И тут намечаются странные сближения. Я уже давно с удивлением замечаю, что стоит физикам-теоретикам выйти за рамки спектральных разложений, гильбертовых пространств и эрмитовых операторов и прочих вещей, о которых они обычно пишут, как они в любом интервью начинают усиленна хвалить язык поэзии. Не детектив и не додекафонию, нет: их интересует, их волнует именно поэзия. Я никак не мог понять почему, пока не прочел Жана Коэна. Благодаря его поэтике я осознал, что с нами точно что-то происходит и это “что-то” так или иначе связано с идеями Нильса Бора.

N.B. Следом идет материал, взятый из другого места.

Lemma round_mono (a b : Q) : a <= b -> B64.round a <= B64.round b.
Proof.
  intro Hab.
  destruct (Qcompare_spec a 0) as [Ha|Ha|Ha];
  destruct (Qcompare_spec b 0) as [Hb|Hb|Hb]; try (exfalso; lra).
  - rewrite (round_zero_eq a Ha), (round_zero_eq b Hb). lra.
  - rewrite (round_zero_eq a Ha), (round_pos_eq b Hb). apply round_pos_nonneg, Hb.
  - rewrite (round_neg_eq a Ha), (round_zero_eq b Hb).
    assert (0 <= B64.round_pos (- a)) by (apply round_pos_nonneg; lra). lra.
  - rewrite (round_neg_eq a Ha), (round_neg_eq b Hb).
    assert (B64.round_pos (- b) <= B64.round_pos (- a)) by (apply round_pos_mono; lra). lra.
  - rewrite (round_neg_eq a Ha), (round_pos_eq b Hb).
    assert (0 <= B64.round_pos (- a)) by (apply round_pos_nonneg; lra).
    assert (0 <= B64.round_pos b) by (apply round_pos_nonneg; lra). lra.
  - rewrite (round_pos_eq a Ha), (round_pos_eq b Hb). apply round_pos_mono; assumption.
Qed.

Lemma round_canonical (a b : Q) : B64.round a == B64.round b -> B64.round a = B64.round b.
Proof.
  unfold B64.round. intro H. apply Qred_complete.
  rewrite !Qred_correct in H. exact H.
Qed.

(** A normal number is rounded with a relative error of at most 2^-53. *)
Lemma round_error (a : Q) :
  B64.pow2 (-1022) <= a -> Qabs (B64.round a - a) <= a * B64.pow2 (-53).
Proof.
  intro Hn.
  assert (Ha : 0 < a) by (eapply Qlt_le_trans; [apply (pow2_pos (-1022)) | exact Hn]).
  rewrite (round_pos_eq a Ha).
  destruct (ilog2_spec a Ha) as [H1 H2].
  assert (Hk : (-1022 <= B64.ilog2 a)%Z).
  { assert (-1022 < B64.ilog2 a + 1)%Z; [|lia].
    apply pow2_lt_inv. eapply Qle_lt_trans; eassumption. }
  assert (He : B64.ulp_exp a = (B64.ilog2 a - 52)%Z) by (unfold B64.ulp_exp, B64.emin; lia).
  unfold B64.round_pos. rewrite He. set (e := (B64.ilog2 a - 52)%Z).
  pose proof (pow2_pos e) as Hp.
  pose proof (rhe_err (a / B64.pow2 e)) as Herr.
  apply Qabs_Qle_condition in Herr. destruct Herr as [E1 E2].
  assert (Hx : a / B64.pow2 e * B64.pow2 e == a)
    by (unfold Qdiv; rewrite <- Qmult_assoc, (Qmult_comm (/ B64.pow2 e)), Qmult_inv_r;
        [ring | intro H0; rewrite H0 in Hp; discriminate Hp]).
  assert (Hhalf : B64.pow2 e * (1 # 2) <= a * B64.pow2 (-53)).
  { apply Qle_trans with (B64.pow2 (B64.ilog2 a) * B64.pow2 (-53)).
    - rewrite <- pow2_add.
      replace (B64.ilog2 a + -53)%Z with (e + -1)%Z by (unfold e; lia).
      rewrite pow2_add. apply Qmult_le_l; [exact Hp|]. discriminate.
    - apply Qmult_le_compat_r; [exact H1 | apply Qlt_le_weak, pow2_pos]. }
  set (m := inject_Z (B64.round_half_even (a / B64.pow2 e))) in *.
  apply Qabs_Qle_condition.
  assert (B1 : (m - a / B64.pow2 e) * B64.pow2 e <= (1 # 2) * B64.pow2 e)
    by (apply Qmult_le_compat_r; [exact E2 | lra]).
  assert (B2 : - (1 # 2) * B64.pow2 e <= (m - a / B64.pow2 e) * B64.pow2 e)
    by (apply Qmult_le_compat_r; [exact E1 | lra]).
  assert (Hd : (m - a / B64.pow2 e) * B64.pow2 e == m * B64.pow2 e - a)
    by (rewrite <- Hx at 2; ring).
  rewrite Hd in B1, B2. split; lra.
Qed.

Lemma round_0 : B64.round 0 = 0.
Proof. reflexivity. Qed.
Lemma round_1 : B64.round 1 = 1.
Proof. vm_compute. reflexivity. Qed.
Lemma round_100 : B64.round 100 = 100.
Proof. vm_compute. reflexivity. Qed.
Lemma round_pow2_m53 : B64.round (B64.pow2 (-53)) == B64.pow2 (-53).
Proof. vm_compute. reflexivity. Qed.

Lemma ratio_bounds (s n : Z) :
  (0 <= s <= n)%Z -> (0 < n)%Z -> 0 <= inject_Z s / inject_Z n <= 1.
Proof.
  intros Hs Hn.
  assert (Hq : 0 < inject_Z n) by (replace 0 with (inject_Z 0) by reflexivity; rewrite <- Zlt_Qlt; exact Hn).
  split.
  - apply Qle_shift_div_l; [exact Hq|]. rewrite Qmult_0_l.
    replace 0 with (inject_Z 0) by reflexivity. rewrite <- Zle_Qle. lia.
  - apply Qle_shift_div_r; [exact Hq|]. rewrite Qmult_1_l. rewrite <- Zle_Qle. lia.
Qed.
Lemma parse_faithful (fuel : nat) :
  (forall s v r, parse_value fuel s = Parsed v r -> faithful v)
  /\ (forall s l r, parse_elements fuel s = Parsed l r -> Forall faithful l)
  /\ (forall s l r, parse_members fuel s = Parsed l r ->
        Forall (fun kv => faithful (snd kv)) l).
Proof.
  induction fuel as [|fuel (IHv & IHe & IHm)]; [repeat split; discriminate|].
  repeat split; intros s; cbn [parse_value parse_elements parse_members].
  - intros v q. destruct (skip_ws s) as [|c r]; [discriminate|].
    destruct (code c =? 91)%Z.
    { destruct (skip_ws r) as [|c' r']; [discriminate|].
      destruct (code c' =? 93)%Z; [intros H; injection H as <- _; exact I|].
      destruct (parse_elements fuel r) as [l q'| |] eqn:E; try discriminate.
      intros H. injection H as <- _. apply faithful_arr. exact (IHe _ _ _ E). }
    destruct (code c =? 123)%Z.
    { destruct (skip_ws r) as [|c' r']; [discriminate|].
      destruct (code c' =? 125)%Z.
      { intros H; injection H as <- _. apply faithful_obj. split; constructor. }
      destruct (parse_members fuel r) as [l q'| |] eqn:E; try discriminate.
      intros H. injection H as <- _. apply obj_of_members_faithful. exact (IHm _ _ _ E). }
    destruct (code c =? 34)%Z.
    { destruct (lex_string r) as [[t q']|]; [|discriminate].
      intros H. injection H as <- _. exact I. }
    destruct (is_digit c || (code c =? 45)%Z).
    { destruct (lex_number (String c r)) as [[n q']|] eqn:E; [|discriminate].
      intros H. injection H as <- _. exact (lex_number_finite _ _ _ E). }
    apply lex_literal_faithful.
  - intros l q. destruct (parse_value fuel s) as [v r| |] eqn:Ev; try discriminate.
    destruct (skip_ws r) as [|c r']; [discriminate|].
    destruct (code c =? 44)%Z.
    { destruct (parse_elements fuel r') as [l' q'| |] eqn:E; try discriminate.
      intros H. injection H as <- _. constructor; [exact (IHv _ _ _ Ev) | exact (IHe _ _ _ E)]. }
    destruct (code c =? 93)%Z; [|discriminate].
    intros H. injection H as <- _. constructor; [exact (IHv _ _ _ Ev) | constructor].
  - intros l q. destruct (skip_ws s) as [|c r]; [discriminate|].
    destruct (code c =? 34)%Z; [|discriminate].
    destruct (lex_string r) as [[key r1]|]; [|discriminate].
    destruct (skip_ws r1) as [|c1 r2]; [discriminate|].
    destruct (code c1 =? 58)%Z; [|discriminate].
    destruct (parse_value fuel r2) as [v r3| |] eqn:Ev; try discriminate.
    destruct (skip_ws r3) as [|c3 r4]; [discriminate|].
    destruct (code c3 =? 44)%Z.
    { destruct (parse_members fuel r4) as [l' q'| |] eqn:E; try discriminate.
      intros H. injection H as <- _.
      constructor; [exact (IHv _ _ _ Ev) | exact (IHm _ _ _ E)]. }
    destruct (code c3 =? 125)%Z; [|discriminate].
    intros H. injection H as <- _. constructor; [exact (IHv _ _ _ Ev) | constructor].
Qed.
(** an item the import task leaves out of both of its tallies: its kind is
    none of the three and nothing raised before the kind was looked at *)
Definition uncounted (item : pydict) : bool :=
  match item !! "path", item !! "new_name", item !! "type" with
  | Some _, Some _, Some ty =>
    match dict_get item "srs" (PStr EPSG_4326) with
    | PStr _ =>
      negb (is_str ty VECTOR) && negb (is_str ty RASTER)
      && negb (is_str ty SPATIAL_TABLE)
    | _ => false
    end
  | _, _, _ => false
  end.

End ImportTask.

(** ** Listings of the publisher *)

Module Listing.

Set Warnings "-register-all".

(** what [response.json()] returns *)
Inductive json :=
| JNull
| JBool (b : bool)
| JNum (z : Z)
| JStr (s : pystr)
| JList (l : list json)
| JObj (fields : gmap pystr json).

(** truth value of an object in [if x] and [x and y]; a number that is not
    an integer counts as non-zero *)
Definition truthy (v : json) : bool :=
  match v with
  | JNull => false
  | JBool b => b
  | JNum z => negb (z =? 0)%Z
  | JStr s => negb (bool_decide (s = []))
  | JList l => match l with [] => false | _ :: _ => true end
  | JObj m => negb (bool_decide (m = ∅))
  end.

(** [sub in s] for two strings *)
Fixpoint is_infix (sub s : pystr) : bool :=
  startswith sub s ||
  match s with
  | [] => false
  | _ :: t => is_infix sub t
  end.

Definition is_the_string (key : pystr) (v : json) : bool :=
  match v with
  | JStr s => bool_decide (s = key)
  | _ => false
  end.

(** [key in v]: a key of a dict, an element of a list, a part of a string;
    a [TypeError] for the rest *)
Definition contains (key : pystr) (v : json) : result bool :=
  match v with
  | JObj m => Ok (bool_decide (is_Some (m !! key)))
  | JList l => Ok (existsb (is_the_string key) l)
  | JStr s => Ok (is_infix key s)
  | _ => Raise (OtherError (u "argument is not iterable"))
  end.

(** [v[key]] for a string [key] *)
Definition subscript (v : json) (key : pystr) : result json :=
  match v with
  | JObj m =>
    match m !! key with
    | Some x => Ok x
    | None => Raise (OtherError (u "KeyError"))
    end
  | JStr _ => Raise (OtherError (u "string indices must be integers"))
  | JList _ => Raise (OtherError (u "list indices must be integers or slices"))
  | _ => Raise (OtherError (u "object is not subscriptable"))
  end.

(** [data.get(key, {})] *)
Definition get_or_empty (data : json) (key : pystr) : result json :=
  match data with
  | JObj m => Ok (default (JObj ∅) (m !! key))
  | _ => Raise (AttributeError (u "object has no attribute 'get'"))
  end.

Перед лицом концептуальной катастрофы, вызванной первыми открытиями квантовой физики, иногда звучало мнение, что пора создавать новый язык, новую логику, а может, и то и другое. Понятно, что прежний язык и прежняя логика не годились для отображения квантовой Вселенной. Бор, однако, высказывался более сдержанно. Поэзия, подчеркивал он, служит доказательством того, что искусное, а отчасти и неправильное, противоречивое использование обычного языка позволяет преодолеть его границы. Введенный Бором принцип дополнительности — это своего рода тонкая настройка противоречия: одновременно вводятся две взаимодополняющие точки зрения на мир; каждую из них в отдельности можно выразить вполне однозначно и ясным языком, но каждая из них в отдельности будет ложной. Их совместное присутствие создает новую, весьма неудобную для разума ситуацию; но лишь благодаря этому концептуальному неудобству мы можем получить корректное представление о мире. Со своей стороны, Жан Коэн утверждает, что абсурдное использование языка в поэзии для нее отнюдь не самоцель. Поэзия разрывает причинно-следственные связи, неустанно играет с взрывной силой абсурда, но сама она — не абсурд. Она — абсурд, превратившийся в креативный фактор; она творит некий новый смысл, странный, но сиюминутный, безграничный, эмоциональный.
Праздник[17]
Цель праздника — заставить нас забыть, что мы одиноки, ничтожны и непременно умрем; иначе говоря, превратить нас в животных. Вот почему у первобытного человека чрезвычайно развито чувство праздника. Славный костерок из галлюциногенных трав, три барабана — и вперед: он уже тащится от любого пустяка. Среднему западному человеку, напротив, удается впасть в экстаз, и то не до конца, лишь в результате нескончаемых пьянок, после которых он чувствует себя пришибленным и одурелым: у него чувство праздника отсутствует вовсе. У него развито самосознание, он чувствует абсолютную свою чуждость другим, идея смерти наводит на него ужас: конечно, он не способен к какой-либо экзальтации. Но он упрям, он не сдается.
Его печалит утрата животного состояния, он стыдится и досадует; ему хочется стать праздным гулякой, или хотя бы сойти за такового. Малоприятная ситуация.
И НА ХРЕНА Я ТУСУЮСЬ С ЭТИМИ МУДАКАМИ?
“Ибо, где двое или трое собраны во имя Мое, там Я посреди них” (Мф, 18, 20). Вот в этом и вся проблема: собраны во имя чего? Что, собственно, может оправдать тот факт, что мы собрались?
Собрались во имя забавы
Это худшая из всех гипотез. В обстоятельствах подобного рода (в ночном клубе, на публичном балу или тусовке) явно нет ничего забавного, поэтому единственный выход — клеиться. Тогда мы переходим из праздничного регистра в регистр яростного нарциссического соперничества, с опцией совокупления или без (традиционно считается, что мужчине, чтобы достичь желанного нарциссического вознаграждения, нужно совокупление; он тогда ощущает нечто вроде щелчка в старых автоматах для пинбола, означающего бесплатную партию. Женщине чаще всего достаточно уверенности, что с ней хотят совокупиться). Если эти игры не про вас или вы не уверены, что будете на высоте, единственный выход — уйти как можно скорее.